**EXERCISE BRIEF:** Copy all of the data below exactly as it is given.

**GIVEN ENTRIES:**
(** ** Arguments that do not fit the parameters, through dispatch_call *)

(** More values than parameters, a key that names no parameter, or a
    parameter without default left without value: dispatch_call fails with
    EINVAL "Invalid function parameters", the body of the operation is not
    run and the instance is left as it was. *)
Theorem dispatch_call_rejects_misfit
    (path service sep name : string) (args : pyval) (c : RpcContext)
    (i : instance) (m : method) (a : call_args) :
  rpartition path = (service, sep, name) ->
  service <> "" ->
  service ∈ dom (services c) ->
  instances c !! service = Some i ->
  getattr i name = Return (BoundMethod m) ->
  call_shape (args_or_empty args) = Some a ->
  misfit (m_params m) a ->
  snd (dispatch_call path args c) = Raise invalid_parameters /\
  instances (fst (dispatch_call path args c)) = instances c.
Proof.
  intros Hsplit Hne Hin Hi Hg Ha Hmis.
  rewrite (dispatch_call_calls path service sep name args c i (BoundMethod m)
             Hsplit Hne Hin Hi Hg a Ha).
  unfold try_except, invoke, bind, modify, raise. simpl.
  rewrite (misfit_unbound _ _ Hmis). split; reflexivity.
Qed.

Lemma dispatch_call_rejects_misfit_witness :
  snd (dispatch_call "math.add" (VList [VInt 1; VInt 2; VInt 3]) math_context)
  = Raise invalid_parameters /\
  snd (dispatch_call "math.add" (VDict {[ "a" := VInt 1; "c" := VInt 2 ]}) math_context)
  = Raise invalid_parameters.
Proof.
  split.
  - apply (dispatch_call_rejects_misfit
             "math.add" "math" "." "add" (VList [VInt 1; VInt 2; VInt 3]) math_context
             math_instance math_add (Positional [VInt 1; VInt 2; VInt 3])).
    + reflexivity.
    + discriminate.
    + apply (in_dom_by_lookup _ _ MathService). reflexivity.
    + reflexivity.
    + reflexivity.
    + reflexivity.
    + apply too_many_values. simpl. lia.
  - apply (dispatch_call_rejects_misfit
             "math.add" "math" "." "add"
             (VDict {[ "a" := VInt 1; "c" := VInt 2 ]}) math_context
             math_instance math_add (Keyword {[ "a" := VInt 1; "c" := VInt 2 ]})).
    + reflexivity.
    + discriminate.
    + apply (in_dom_by_lookup _ _ MathService). reflexivity.
    + reflexivity.
    + reflexivity.
    + reflexivity.
    + apply (unknown_key _ _ "c").
      * apply (in_dom_by_lookup _ _ (VInt 2)). reflexivity.
      * simpl. intros Hc. repeat (apply elem_of_cons in Hc as [Hc|Hc]; [discriminate|]).
        inversion Hc.
Defined.

(** ** Positional and keyword calls of the same operation *)

Lemma bind_named_as_positional (ps : list param) (l : list pyval)
    (d : gmap string pyval) :
  length l = length ps ->
  (forall k p v, ps !! k = Some p -> l !! k = Some v -> d !! p_name p = Some v) ->
  bind_named ps d = bind_positional ps l.
Proof.
  revert l. induction ps as [|p ps IH]; intros [|v l] Hlen Hd; simpl in *;
    try discriminate; [reflexivity|].
  rewrite (Hd 0 p v eq_refl eq_refl).
  rewrite (IH l) by (lia || (intros k q w Hq Hw; exact (Hd (S k) q w Hq Hw))).
  destruct (bind_positional ps l); reflexivity.
Qed.

(** The mapping that names each value of [l] after the parameter at its
    position. *)
Definition by_name (ps : list param) (l : list pyval) : gmap string pyval :=
  list_to_map (zip (p_name <$> ps) l).

Lemma bind_keyword_by_position (ps : list param) (l : list pyval) :
  NoDup (p_name <$> ps) ->
  length l = length ps ->
  bind_keyword ps (by_name ps l) = bind_positional ps l.
Proof.
  intros Hnd Hlen. unfold bind_keyword, by_name.
  assert (Hfst : (zip (p_name <$> ps) l).*1 = p_name <$> ps).
  { apply fst_zip. rewrite length_fmap. lia. }
  destruct (decide _) as [_|Hnot].
  - apply bind_named_as_positional; [exact Hlen|].
    intros k p v Hp Hv. apply elem_of_list_to_map_1.
    + rewrite Hfst. exact Hnd.
    + apply list_elem_of_lookup. exists k. apply lookup_zip_Some.
      split; [|exact Hv]. rewrite list_lookup_fmap, Hp. reflexivity.
  - exfalso. apply Hnot. rewrite dom_list_to_map_L, Hfst. reflexivity.
Qed.

(** What a body answers depends on the dispatcher and on the two mappings
    only. *)
Lemma run_body_outcome (service : string) (self : instance) (b : body) (e : env)
    (c c' : RpcContext) :
  dispatcher c = dispatcher c' ->
  services c = services c' ->
  instances c = instances c' ->
  snd (run_body service self b e c) = snd (run_body service self b e c').
Proof.
  intros Hd Hs Hi. destruct b as [f| | |]; simpl.
  - unfold bind, get, modify, lift. rewrite Hd.
    destruct (f (dispatcher c') (inst_dict self) e) as [d' r]. reflexivity.
  - destruct (holds_context _ _); [|reflexivity].
    unfold bind, get, ret. simpl. rewrite Hs. reflexivity.
  - destruct (holds_context _ _); [|reflexivity].
    unfold get_methods, bind, get, ret, raise, instance_at, lift.
    destruct (default VNone (e !! "service")); try reflexivity.
    rewrite Hs. destruct (decide _); [|reflexivity].
    rewrite Hi. destruct (instances c' !! s) as [j|]; [|reflexivity].
    destruct (getattr j "enumerate_methods"); reflexivity.
  - reflexivity.
Qed.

**SOLUTION:**
(** ** Arguments that do not fit the parameters, through dispatch_call *)

(** More values than parameters, a key that names no parameter, or a
    parameter without default left without value: dispatch_call fails with
    EINVAL "Invalid function parameters", the body of the operation is not
    run and the instance is left as it was. *)
Theorem dispatch_call_rejects_misfit
    (path service sep name : string) (args : pyval) (c : RpcContext)
    (i : instance) (m : method) (a : call_args) :
  rpartition path = (service, sep, name) ->
  service <> "" ->
  service ∈ dom (services c) ->
  instances c !! service = Some i ->
  getattr i name = Return (BoundMethod m) ->
  call_shape (args_or_empty args) = Some a ->
  misfit (m_params m) a ->
  snd (dispatch_call path args c) = Raise invalid_parameters /\
  instances (fst (dispatch_call path args c)) = instances c.
Proof.
  intros Hsplit Hne Hin Hi Hg Ha Hmis.
  rewrite (dispatch_call_calls path service sep name args c i (BoundMethod m)
             Hsplit Hne Hin Hi Hg a Ha).
  unfold try_except, invoke, bind, modify, raise. simpl.
  rewrite (misfit_unbound _ _ Hmis). split; reflexivity.
Qed.

Lemma dispatch_call_rejects_misfit_witness :
  snd (dispatch_call "math.add" (VList [VInt 1; VInt 2; VInt 3]) math_context)
  = Raise invalid_parameters /\
  snd (dispatch_call "math.add" (VDict {[ "a" := VInt 1; "c" := VInt 2 ]}) math_context)
  = Raise invalid_parameters.
Proof.
  split.
  - apply (dispatch_call_rejects_misfit
             "math.add" "math" "." "add" (VList [VInt 1; VInt 2; VInt 3]) math_context
             math_instance math_add (Positional [VInt 1; VInt 2; VInt 3])).
    + reflexivity.
    + discriminate.
    + apply (in_dom_by_lookup _ _ MathService). reflexivity.
    + reflexivity.
    + reflexivity.
    + reflexivity.
    + apply too_many_values. simpl. lia.
  - apply (dispatch_call_rejects_misfit
             "math.add" "math" "." "add"
             (VDict {[ "a" := VInt 1; "c" := VInt 2 ]}) math_context
             math_instance math_add (Keyword {[ "a" := VInt 1; "c" := VInt 2 ]})).
    + reflexivity.
    + discriminate.
    + apply (in_dom_by_lookup _ _ MathService). reflexivity.
    + reflexivity.
    + reflexivity.
    + reflexivity.
    + apply (unknown_key _ _ "c").
      * apply (in_dom_by_lookup _ _ (VInt 2)). reflexivity.
      * simpl. intros Hc. repeat (apply elem_of_cons in Hc as [Hc|Hc]; [discriminate|]).
        inversion Hc.
Defined.

(** ** Positional and keyword calls of the same operation *)

Lemma bind_named_as_positional (ps : list param) (l : list pyval)
    (d : gmap string pyval) :
  length l = length ps ->
  (forall k p v, ps !! k = Some p -> l !! k = Some v -> d !! p_name p = Some v) ->
  bind_named ps d = bind_positional ps l.
Proof.
  revert l. induction ps as [|p ps IH]; intros [|v l] Hlen Hd; simpl in *;
    try discriminate; [reflexivity|].
  rewrite (Hd 0 p v eq_refl eq_refl).
  rewrite (IH l) by (lia || (intros k q w Hq Hw; exact (Hd (S k) q w Hq Hw))).
  destruct (bind_positional ps l); reflexivity.
Qed.

(** The mapping that names each value of [l] after the parameter at its
    position. *)
Definition by_name (ps : list param) (l : list pyval) : gmap string pyval :=
  list_to_map (zip (p_name <$> ps) l).

Lemma bind_keyword_by_position (ps : list param) (l : list pyval) :
  NoDup (p_name <$> ps) ->
  length l = length ps ->
  bind_keyword ps (by_name ps l) = bind_positional ps l.
Proof.
  intros Hnd Hlen. unfold bind_keyword, by_name.
  assert (Hfst : (zip (p_name <$> ps) l).*1 = p_name <$> ps).
  { apply fst_zip. rewrite length_fmap. lia. }
  destruct (decide _) as [_|Hnot].
  - apply bind_named_as_positional; [exact Hlen|].
    intros k p v Hp Hv. apply elem_of_list_to_map_1.
    + rewrite Hfst. exact Hnd.
    + apply list_elem_of_lookup. exists k. apply lookup_zip_Some.
      split; [|exact Hv]. rewrite list_lookup_fmap, Hp. reflexivity.
  - exfalso. apply Hnot. rewrite dom_list_to_map_L, Hfst. reflexivity.
Qed.

(** What a body answers depends on the dispatcher and on the two mappings
    only. *)
Lemma run_body_outcome (service : string) (self : instance) (b : body) (e : env)
    (c c' : RpcContext) :
  dispatcher c = dispatcher c' ->
  services c = services c' ->
  instances c = instances c' ->
  snd (run_body service self b e c) = snd (run_body service self b e c').
Proof.
  intros Hd Hs Hi. destruct b as [f| | |]; simpl.
  - unfold bind, get, modify, lift. rewrite Hd.
    destruct (f (dispatcher c') (inst_dict self) e) as [d' r]. reflexivity.
  - destruct (holds_context _ _); [|reflexivity].
    unfold bind, get, ret. simpl. rewrite Hs. reflexivity.
  - destruct (holds_context _ _); [|reflexivity].
    unfold get_methods, bind, get, ret, raise, instance_at, lift.
    destruct (default VNone (e !! "service")); try reflexivity.
    rewrite Hs. destruct (decide _); [|reflexivity].
    rewrite Hi. destruct (instances c' !! s) as [j|]; [|reflexivity].
    destruct (getattr j "enumerate_methods"); reflexivity.
  - reflexivity.
Qed.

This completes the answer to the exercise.